Le Japon saura-t-il capitaliser sur la nippomania ambiante ? Nouvelle pierre à l’édifice du soft power japonais, l’Exposition universelle s’est ouverte à Osaka le 13 avril pour une durée de six mois. S’il est encore trop tôt pour juger du succès de l’événement, une chose est sûre : le flot de visiteurs n’est pas près de se tarir dans un pays qui a déjà comptabilisé une année touristique record en 2024 (36,8 millions de visiteurs). « Osaka 2025 » vise à attirer 28,2 millions de touristes surtout internationaux, et conjurer le souvenir malheureux des Jeux olympiques de Tokyo en pleine crise du Covid-19. Le pays est un habitué de la manifestation, puisque c’est la troisième fois en soixante ans qu’il l’accueille : en 1970, véritable succès avec ses 64,2 millions de visiteurs, « Osaka 1970 » avait été la vitrine d’un Japon entré dans une nouvelle ère de prospérité et de progrès technologiques. En 2005, une seconde édition restée plus discrètement dans les mémoires s’était tenue près de Nagoya. Plus de 150 ans après la première Exposition universelle londonienne de 1873, le modèle semble bel et bien perdurer, et continue de catalyser l’énergie du pays organisateur comme celle des participants. Cette année, 161 pays et 9 organisations internationales sont représentés unis par la thématique « Designing Future Society for Our Lives » [Concevoir la société du futur, imaginer notre vie de demain]. Au centre du jeu, le développement durable et notamment « l’importance d’intégrer les technologies avancées dans tous les aspects de la vie pour relever les défis mondiaux et créer un environnement plus sûr et plus confortable pour la société moderne », indiquent les organisateurs. C’est une mission que la mascotte officielle, intitulée « Myaku-Myaku » entend incarner : personnage ludique bleu et rouge composé de cellules humaines et d’eau, sa palette de couleurs représente le flux des artères et des veines, tandis que son nom, qui signifie « pouls » en japonais, symbolise la continuité de la vie.

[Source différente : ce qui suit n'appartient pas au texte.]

(** The characters of a string, up to the closing quote. *)
Lemma appends_chars l : is_bytes l -> forall fuel,
  (length (chars_text l ++ [34%Z]) < fuel)%nat ->
  appends (read_chars_loop fuel) tt (chars_text l ++ [34]) l anything.
Proof.
  induction 1 as [|c l Hc Hl IH]; intros [|fuel] Hf; try lia; cbn [read_chars_loop].
  - apply appends_byte, appends_ret.
  - rewrite chars_text_cons in *. rewrite <- app_assoc in *. rewrite length_app in Hf.
    change (c :: l) with ([c] ++ l).
    destruct (must_escape c) eqn:He.
    + destruct (reads_esc_char (St := St) c Hc He) as (esc & HE & _).
      assert (HR : forall t, @reads St _ (frame_spec t) _ read_esc_char [c] esc anything).
      { intros t. destruct (@reads_esc_char St _ (frame_spec t) c Hc He) as (esc' & HE' & HR).
        rewrite HE in HE'. by simplify_eq. }
      rewrite HE in *. cbn [app] in *. apply appends_byte. cbn [Z.eqb Pos.eqb Z.ltb Z.compare].
      apply (appends_bind' _ _ tt tt esc _ [c] l); [|apply IH; simpl in Hf; lia].
      rewrite <- (app_nil_r esc). apply (appends_bind' _ _ [c] tt esc [] [] [c]);
        [by apply appends_reads|]. by apply appends_add_all, bytes_singleton.
    + destruct (plain_char c Hc He) as (HE & H34 & H92 & H0'). rewrite HE in *. cbn [app] in *.
      apply appends_byte. apply Z.eqb_neq in H34, H92. rewrite H34, H92.
      rewrite (proj2 (Z.ltb_ge _ _)) by done.
      apply (appends_bind' _ _ tt tt [] _ [c] l); [by apply appends_add|].
      apply IH. simpl in Hf. lia.
Qed.

(** [json_read_alloc_string] returns what has been written, with a terminator. *)
Lemma reads_alloc_string l ws : spaces ws -> is_bytes l ->
  reads json_read_alloc_string (Some (l ++ [0])) (ws ++ string_text l) anything.
Proof.
  intros Hws Hl. unfold json_read_alloc_string, string_text.
  apply reads_no_whitespace; [done|done|]. cbn [Z.eqb Pos.eqb negb].
  intros s rest Hs D HP. destruct (tmp_buf_set_pos_ok (tmp_buf s) (tmp_wf s Hs)) as [Ht0 Hd0].
  destruct (set_tmp s _ Hs Ht0) as (Hw & HD & HM & HT).
  assert (HA : appends (with_fuel read_chars_loop ;; tmp_buf_add 0) tt
    ((chars_text l ++ [34]) ++ []) (l ++ [0]) anything).
  { eapply appends_bind'; [|by apply appends_add].
    apply appends_with_fuel. intros fuel HF. by apply appends_chars. }
  rewrite app_nil_r in HA.
  destruct (HA (set_tmp_buf (tmp_buf_set_pos 0 (tmp_buf s)) s) rest) as
    (s2 & E2 & Hs2 & D2 & M2 & T2 & _); [done|by rewrite HD|done|].
  exists s2. rewrite HT, Hd0 in T2. split; [|rewrite M2, HM; done].
  rewrite (bind_ok _ _ _ _ _ (eq_refl : on_tmp_buf (tmp_buf_set_pos 0) s = (Ok tt, _))).
  revert E2. generalize (set_tmp_buf (tmp_buf_set_pos 0 (tmp_buf s)) s) as s1. intros s1.
  change ((with_fuel read_chars_loop ;; tmp_buf_add 0 ;;
    (t ← gets tmp_buf; m ← of_option (tmp_buf_content t); mret (Some m))) s1 = ?x) with
    ((with_fuel read_chars_loop ≫= fun _ => tmp_buf_add 0 ≫= fun _ =>
    (t ← gets tmp_buf; m ← of_option (tmp_buf_content t); mret (Some m))) s1 = x).
  rewrite <- bind_assoc. intros E2. rewrite (bind_ok _ _ _ _ _ E2). unfold gets.
  unfold mbind at 1, M_bind at 1. rewrite (tmp_buf_content_ok _ (tmp_wf _ Hs2)), T2. done.
Qed.

(** The null string. *)
Lemma reads_alloc_string_null ws : spaces ws ->
  reads json_read_alloc_string None (ws ++ str "null") anything.
Proof.
  intros Hws. unfold json_read_alloc_string. apply reads_no_whitespace; [done|done|].
  apply reads_word. repeat constructor; done.
Qed.

(** ** Arrays of strings *)

Definition item_text (o : option bytes) : bytes :=
  match o with Some l => string_text l | None => str "null" end.
Definition item_data (o : option bytes) : bytes := default [] o ++ [0].

Fixpoint items_text (o : option bytes) (os : list (option bytes)) : bytes :=
  match os with
  | [] => item_text o ++ [#"]"]
  | o' :: os => item_text o ++ [#","] ++ items_text o' os
  end.

Lemma tmp_data_len t : tmp_ok t -> zlen (tmp_data t) = tb_pos t.
Proof.
  unfold tmp_ok, tmp_data. intros [Hb _]. destruct (tb_buf t); [|by rewrite zlen_nil; lia].
  apply zlen_ztake. lia.
Qed.
Lemma word_ok c w : solid (c :: w) -> is_bytes (c :: w) ->
  c :: w = str "null" \/ c :: w = str "false" \/ c :: w = str "true" -> value_ok (c :: w) (c :: w).
Proof.
  intros Hs Hb Hc. apply Forall_cons in Hs as [? ?], Hb as [? ?].
  eapply value_ok_simple; [done..|]. intros fuel _.
  destruct Hc as [E|[E|E]]; injection E as -> ->; by apply appends_any, appends_skip_word.
Qed.

(** The compound values, from what holds of their elements. *)
Lemma array_ok t n : elements_ok skip_array_loop (#"]") t n ->
  value_ok (#"[" :: t ++ [#"]"]) (#"[" :: n ++ [#"]"]).
Proof.
  intros Hi. eapply value_ok_simple; [done..|]. intros fuel Hf. apply appends_any.
  apply appends_elements; [done|done|done|]. rewrite length_app in Hf. simpl in Hf. lia.
Qed.

Lemma object_ok t n : elements_ok skip_members_loop (#"}") t n ->
  value_ok (#"{" :: t ++ [#"}"]) (#"{" :: n ++ [#"}"]).
Proof.
  intros Hi. eapply value_ok_simple; [done..|]. intros fuel Hf. apply appends_any.
  apply appends_elements; [done|done|done|]. rewrite length_app in Hf. simpl in Hf. lia.
Qed.

Lemma empty_ok (b : bool) ws : spaces ws ->
  value_ok (if b then #"[" :: ws ++ [#"]"] else #"{" :: ws ++ [#"}"])
           (if b then str "[]" else str "{}").
Proof.
  intros Hws. destruct b; (eapply value_ok_simple; [done..|]); intros fuel _;
    by apply appends_any, appends_no_elements.
Qed.

(** Concatenations in right associated form, their lengths as sums. *)
Ltac norm_app := repeat (rewrite <- !app_assoc; cbn [app]).
Ltac norm_len := repeat (rewrite !length_app in *; simpl in *).

(** The list of elements starts with its first value. *)
Lemma elements_intro loop stop w1 t r ts n : spaces w1 -> good_head stop t -> ts = w1 ++ t ++ r ->
  (forall w' fuel k, spaces w' -> (length (t ++ r) < fuel)%nat -> (length (t ++ r) < S k)%nat ->
    appends (loop (skip_object fuel) (S k)) tt (w' ++ (t ++ r) ++ [stop]) (n ++ [stop]) anything) ->
  elements_ok loop stop ts n.
Proof.
  intros Hw1 Hg -> HL. exists w1, (t ++ r). split_and!; [done|done|by apply good_head_app|].
  intros w' fuel [|k] Hw' Hf Hk; [lia|]. by apply HL.
Qed.
Lemma queue_add_loop_ok fuel : forall buf q, oq_ok q -> (length buf < fuel)%nat ->
  exists q', queue_add_loop fuel buf q = (Ok tt, q') /\ queue_step q q' buf.
Proof.
  induction fuel as [|fuel IH]; intros buf q Hq Hf; [lia|]. cbn [queue_add_loop]. cbv zeta.
  destruct (Z.ltb_spec 0 (zlen buf)) as [Hz|Hz].
  2: { destruct buf; [|pose proof (zlen_nonneg buf); zlia]. exists q. split; [done|].
       split_and!; auto. by rewrite app_nil_r. }
  destruct (alloc_obuf_ok q Hq) as (bf & q1 & E1 & Hq1 & Q1 & Er1 & Hb & Hl & Hp).
  rewrite (bind_ok _ _ _ _ _ E1).
  set (len := if OUTPUT_QUEUE_BUF_SIZE <? zlen buf then OUTPUT_QUEUE_BUF_SIZE else zlen buf).
  assert (Hlen : 0 < len <= zlen buf /\ len <= OUTPUT_QUEUE_BUF_SIZE).
  { subst len. unfold OUTPUT_QUEUE_BUF_SIZE, MEM_USAGE_FACTOR in *. zcases; lia. }
  destruct (mem_write_ok (ob_buf bf) 0 (ztake len buf)) as (m & -> & Hm & Ht);
    [lia|rewrite zlen_ztake; lia|]. cbn [of_option]. rewrite ret_bind.
  rewrite zlen_ztake, Z.add_0_l in Ht by lia. cbn [app] in Ht.
  change (ztake 0 (ob_buf bf)) with (@nil Z) in Ht. cbn [app] in Ht.
  destruct (queue_append_ok {| ob_buf := m; ob_len := len; ob_pos := 0 |} q1 Hq1) as (q2 & E2 & HS2).
  { split_and!; cbn; lia. }
  { done. }
  { unfold ob_data. cbn. rewrite Ht. intros E. apply (f_equal zlen) in E.
    change (zdrop 0 ?l) with l in E. rewrite zlen_ztake, zlen_nil in E; lia. }
  rewrite (bind_ok _ _ _ _ _ E2).
  change (ob_data {| ob_buf := m; ob_len := len; ob_pos := 0 |}) with (ztake len m) in HS2. rewrite Ht in HS2.
  pose proof HS2 as (Hq2 & _). assert (Hdl : zlen (zdrop len buf) = zlen buf - len) by (apply zlen_zdrop; lia).
  destruct (IH (zdrop len buf) q2 Hq2) as (q3 & E3 & HS3); [unfold zlen in *; lia|].
  exists q3. split; [done|]. rewrite <- (ztake_zdrop len buf).
  eapply queue_step_trans; [|done]. destruct HS2 as (? & D2 & E2' & F2).
  unfold queue_step, queue_data in *. rewrite Q1 in *. split_and!; auto. congruence.
Qed.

Le site sélectionné pour l’Exposition universelle est singulier : l’île artificielle de Yumeshima, grande de 1,5 km2, située à l’extrémité ouest de la ville portuaire, dans la baie d’Osaka. « L’île de rêve » – en traduction littérale – a été construite sur un ancien dépôt de déchets. Pour devenir la terre d’accueil du projet, Yumeshima a fait l’objet, depuis 2021, d’importants travaux de sécurisation, d’assainissement et d’aménagement notamment pour dépolluer et stabiliser les sols, afin de mieux raccorder l’île aux services de la ville (en eau, électricité et transports). Un projet d’envergure dont le budget a atteint près de 80 milliards de yens [500 M€], en partie supporté par la Ville d’Osaka qui a argué de la transformation du site à des fins pérennes. À l’horizon 2030, Yumeshima devrait accueillir un complexe touristique comprenant un circuit automobile ainsi qu’un parc aquatique et un casino ; il devrait garder quelques éléments d’« Osaka 2025 ». Si l’aspect environnemental – et notamment le questionnement sur la « durabilité » du projet ultérieur – a pu susciter du scepticisme, voire des critiques, la logistique de l’événement – dont les nombreux retards dans la construction des pavillons et la hausse drastique des coûts engendrée par le manque de main-d’œuvre et de matériaux – a également représenté un défi de taille pour les organisateurs.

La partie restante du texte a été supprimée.